I’ll admit, as a dietitian and fairly decent cook, I figured it would be no big deal when my 12-year old daughter decided to become vegetarian this year. She’d been on the fence about it for a while, so my husband and I knew it was coming. She voiced being “grossed out” when we cooked a full chicken and would only eat half of a small hamburger because she claimed to be too full every time. When she was little and disliked a food, she’d say it was, “Too spicy”. Now she was able to clearly communicate, “I just don’t want to eat meat”.
Initially, it was a breeze. We are well stocked with natural peanut butter, cheese and black beans- a handful of Maria’s favorites. We make pizza once a week every Friday but now leave off the turkey pepperoni. But after a few weeks, I realized she wasn’t really getting much variety in her diet. I made vegetarian chili, but she didn’t like the kidney beans. We smeared hummus on a tortilla for something different, but she complained it tasted “weird”. I’ll admit, I grew frustrated with her particularly picky palate. It led to lots of food fights at the table, which I knew had to end. I didn’t want her to end up with an eating disorder over not eating chicken.
I had a conversation with her about nutrition and why it’s important to eat a variety of foods. We talked about protein and vegetables, vitamins and minerals. Oh my! This was like talking to a kid about the mechanics of a car. But she listened and voiced a few things she’d be willing to try (lentils, tuna salad, 3-bean salad). We talked about being strong and eating foods we enjoyed and felt good about. I even admitted how I was frustrated trying to find new recipes for her. Me. A dietitian. That loves to create food! If you find yourself in this situation, here are a few suggestions.
- Don’t fight it. You can lead a horse to water, but you cannot make them drink. We’re all entitled to what we like and don’t like to eat. Forcing foods that your child considers “gross” will not excite them to eat them and may only make them control or restrict food further.
- Provide easy alternatives. No one wants to be a short order cook. Make a few dishes that can easily have the meat left behind such as Thai peanut noodles, bean soup or spaghetti.
- Give them a multi-vitamin. While my motto has always been “forks first”, in the case of my 12-year going through puberty, I know iron and zinc are essential. If nothing else, it may prevent deficiencies and put your mind at ease.

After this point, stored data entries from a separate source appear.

(** C4 (as the code has it): when parsing fails, [fromYAML] and
    [fromJSON] return the map as the parser left it, with the parser's
    non-empty error description under the key Error; this is the only
    entry when the parser had stored nothing else. *)
Theorem fromYAML_fromJSON_failure (yaml json : Codec) (str : string) :
  (forall m err,
     Unmarshal_map yaml str ∅ = Failed m err ->
     fromYAML yaml str = Some (<["Error" := VString err]> m) /\
     err <> EmptyString /\
     ((forall key, key <> "Error" -> m !! key = None) ->
      fromYAML yaml str = Some {["Error" := VString err]})) /\
  (forall m err,
     Unmarshal_map json str ∅ = Failed m err ->
     fromJSON json str = Some (<["Error" := VString err]> m) /\
     err <> EmptyString /\
     ((forall key, key <> "Error" -> m !! key = None) ->
      fromJSON json str = Some {["Error" := VString err]})).
Proof.
  assert (Hone : forall (m : gmap string value) x,
            (forall key, key <> "Error" -> m !! key = None) ->
            <["Error" := x]> m = {["Error" := x]}).
  { intros m x Hm. apply map_eq. intros key.
    destruct (decide (key = "Error")) as [-> | Hne].
    - by rewrite lookup_insert_eq, lookup_singleton_eq.
    - rewrite lookup_insert_ne, lookup_singleton_ne by done. by apply Hm. }
  split; intros m err E.
  - unfold fromYAML. rewrite E. split; [done | split].
    + by eapply Unmarshal_map_error.
    + intros Hm. by rewrite Hone.
  - unfold fromJSON. rewrite E. split; [done | split].
    + by eapply Unmarshal_map_error.
    + intros Hm. by rewrite Hone.
Qed.

Lemma fromYAML_fromJSON_failure_witness :
  fromYAML mini_yaml "not: valid: yaml: :" =
    Some {["Error" := VString ("error unmarshaling JSON: " +:+ not_an_object)]} /\
  fromJSON mini_json "{bad" = Some {["Error" := VString not_an_object]}.
Proof.
  split.
  - refine (proj2 (proj2 (proj1 (fromYAML_fromJSON_failure mini_yaml mini_json
              "not: valid: yaml: :") ∅ _ _)) _); [reflexivity |].
    intros key _. apply lookup_empty.
  - refine (proj2 (proj2 (proj2 (fromYAML_fromJSON_failure mini_yaml mini_json
              "{bad") ∅ _ _)) _); [reflexivity |].
    intros key _. apply lookup_empty.
Defined.

(** C4, as stated, fails: the helpers discard nothing.  Where the
    parser stores fields before it reports a failure, as encoding/json
    does for a number out of range, the returned map has these fields
    next to the Error entry. *)
Lemma fromJSON_keeps_stored_fields :
  exists m,
    fromJSON json_number_range number_out_of_range = Some m /\
    m !! "a" = Some (VBool true) /\
    m !! "b" = Some VNil /\
    is_Some (m !! "Error") /\
    size m = 3.
Proof.
  eexists. split; [reflexivity |]. repeat split; try reflexivity.
  by eexists.
Qed.

(** C5: when parsing fails, [fromYAMLArray] and [fromJSONArray] return
    the one-element sequence whose element is the error description,
    as a string. *)
Theorem fromArray_failure (yaml json : Codec) (str : string) :
  (forall a err,
     Unmarshal_slice yaml str [] = Failed a err ->
     fromYAMLArray yaml str = Some [VString err]) /\
  (forall a err,
     Unmarshal_slice json str [] = Failed a err ->
     fromJSONArray json str = Some [VString err]).
Proof.
  split; intros a err E.
  - unfold fromYAMLArray. by rewrite E.
  - unfold fromJSONArray. by rewrite E.
Qed.

Lemma fromArray_failure_witness :
  fromYAMLArray mini_yaml "{bad" =
    Some [VString ("error unmarshaling JSON: " +:+ not_an_array)] /\
  fromJSONArray mini_json "{bad" = Some [VString not_an_array].
Proof.
  split.
  - apply (proj1 (fromArray_failure mini_yaml mini_json "{bad") []).
    reflexivity.
  - apply (proj2 (fromArray_failure mini_yaml mini_json "{bad") []).
    reflexivity.
Defined.

(** C6: when encoding fails, [toYAML] and [toJSON] return the empty
    string and [toTOML] returns the text of the error; each of the
    three is a function to [string], with no error result. *)
Theorem encode_failure (yaml json : Codec) (toml : Encoder) (v : value) :
  (forall data err, Marshal yaml v = (data, Some err) -> toYAML yaml v = EmptyString) /\
  (forall data err, Marshal json v = (data, Some err) -> toJSON json v = EmptyString) /\
  (forall b err, Encode toml v = (b, Some err) -> toTOML toml v = err).
Proof.
  split; [| split].
  - intros data err E. unfold toYAML. by rewrite E.
  - intros data err E. unfold toJSON. by rewrite E.
  - intros b err E. unfold toTOML. by rewrite E.
Qed.

Lemma encode_failure_witness :
  toYAML mini_yaml (VMap TBool TInterface (Some [])) = EmptyString /\
  toJSON mini_json (VMap TBool TInterface (Some [])) = EmptyString /\
  toTOML mini_toml (VInt 1) =
    "toml: top-level values must be Go maps or structs".
Proof.
  split; [| split].
  - apply (proj1 (encode_failure mini_yaml mini_json mini_toml
                    (VMap TBool TInterface (Some [])))
             EmptyString "error marshaling into JSON: json: unsupported type").
    reflexivity.
  - apply (proj1 (proj2 (encode_failure mini_yaml mini_json mini_toml
                           (VMap TBool TInterface (Some []))))
             EmptyString "json: unsupported type").
    reflexivity.
  - apply (proj2 (proj2 (encode_failure mini_yaml mini_json mini_toml (VInt 1)))
             EmptyString "toml: top-level values must be Go maps or structs").
    reflexivity.
Defined.

End conversion_claims.

(** * Deep equality of decoded maps *)

Section deep_equality.
Import reflect engine.

Lemma key_equal_refl : forall k, key_equal k k = true.
Proof.
  fix IH 1. intros k.
  destruct k as [| b | n | s | e [l |] | e l | kt et [l |] | e [x |]
                 | name fields];
    simpl; try by repeat case_bool_decide.
  - rewrite bool_decide_true by done. simpl.
    induction l as [| x l IHl]; [done |]. by rewrite (IH x), IHl.
  - rewrite bool_decide_true by done. simpl.
    induction l as [| x l IHl]; [done |]. by rewrite (IH x), IHl.
  - rewrite !bool_decide_true by done. simpl.
    induction l as [| [k x] l IHl]; [done |]. by rewrite (IH k), (IH x), IHl.
  - rewrite bool_decide_true by done. simpl. apply IH.
  - rewrite bool_decide_true by done. simpl.
    induction fields as [| [a [t x]] l IHl]; [done |].
    rewrite !bool_decide_true by done. simpl. by rewrite (IH x), IHl.
Qed.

- Encourage and teach your child to cook for themselves. This is a life skill ANY child will benefit from. My daughter can make simple omelets, grilled cheese sandwiches and microwaved veggies. The more involved they get, the more control they’ll feel they have.
- Include some vegetarian meals yourself! Consuming less meat is not only better for our bodies, but also our wallets and the planet. Stock up on eggs, beans, lentils, low fat cheese and nut butter. Make meatless Monday the norm. You probably won’t even miss that chicken carcass.
This simple recipe is not only quick, but very healthy. Beans provide a hefty dose of belly-filling fiber as well as protein, potassium, folate and magnesium. In addition, adding tomatoes or bell peppers (high in vitamin C) increases the bioavailability (absorption) of iron in the body, which is important for women, vegetarians and vegans.
Black beans are used in the recipe, but kidney beans or pinto beans would make an easy substitute. Drain and rinse the beans prior to using to reduce sodium content by 30%. Leftover chili can be used over rice or in a tortilla for burritos.
2 cans black beans, drained and rinsed
1 can diced tomatoes w/green chiles
1 tsp, minced garlic or 1 clove garlic, minced
½ onion chopped (or ½ cup frozen onions)
2 tsp. ground cumin
1 tsp. oregano
1 tsp. chili powder
½-1 tsp. salt to taste
2% milk shredded cheese
Place tomatoes in a medium sauce pan and add garlic, onion and spices. Simmer until vegetables are soft. Add 2 cans of beans and cook for another 10-15 minutes until beans are soft. Add salt to taste. Serve with 2% milk shredded cheese.
Makes 6 servings. Per serving: 160 calories, 30 grams carbohydrate, 8 grams protein, .5 grams fat, 0 mg cholesterol, 11 grams fiber, 73 mg calcium, 3 mg iron, 500 mg sodium.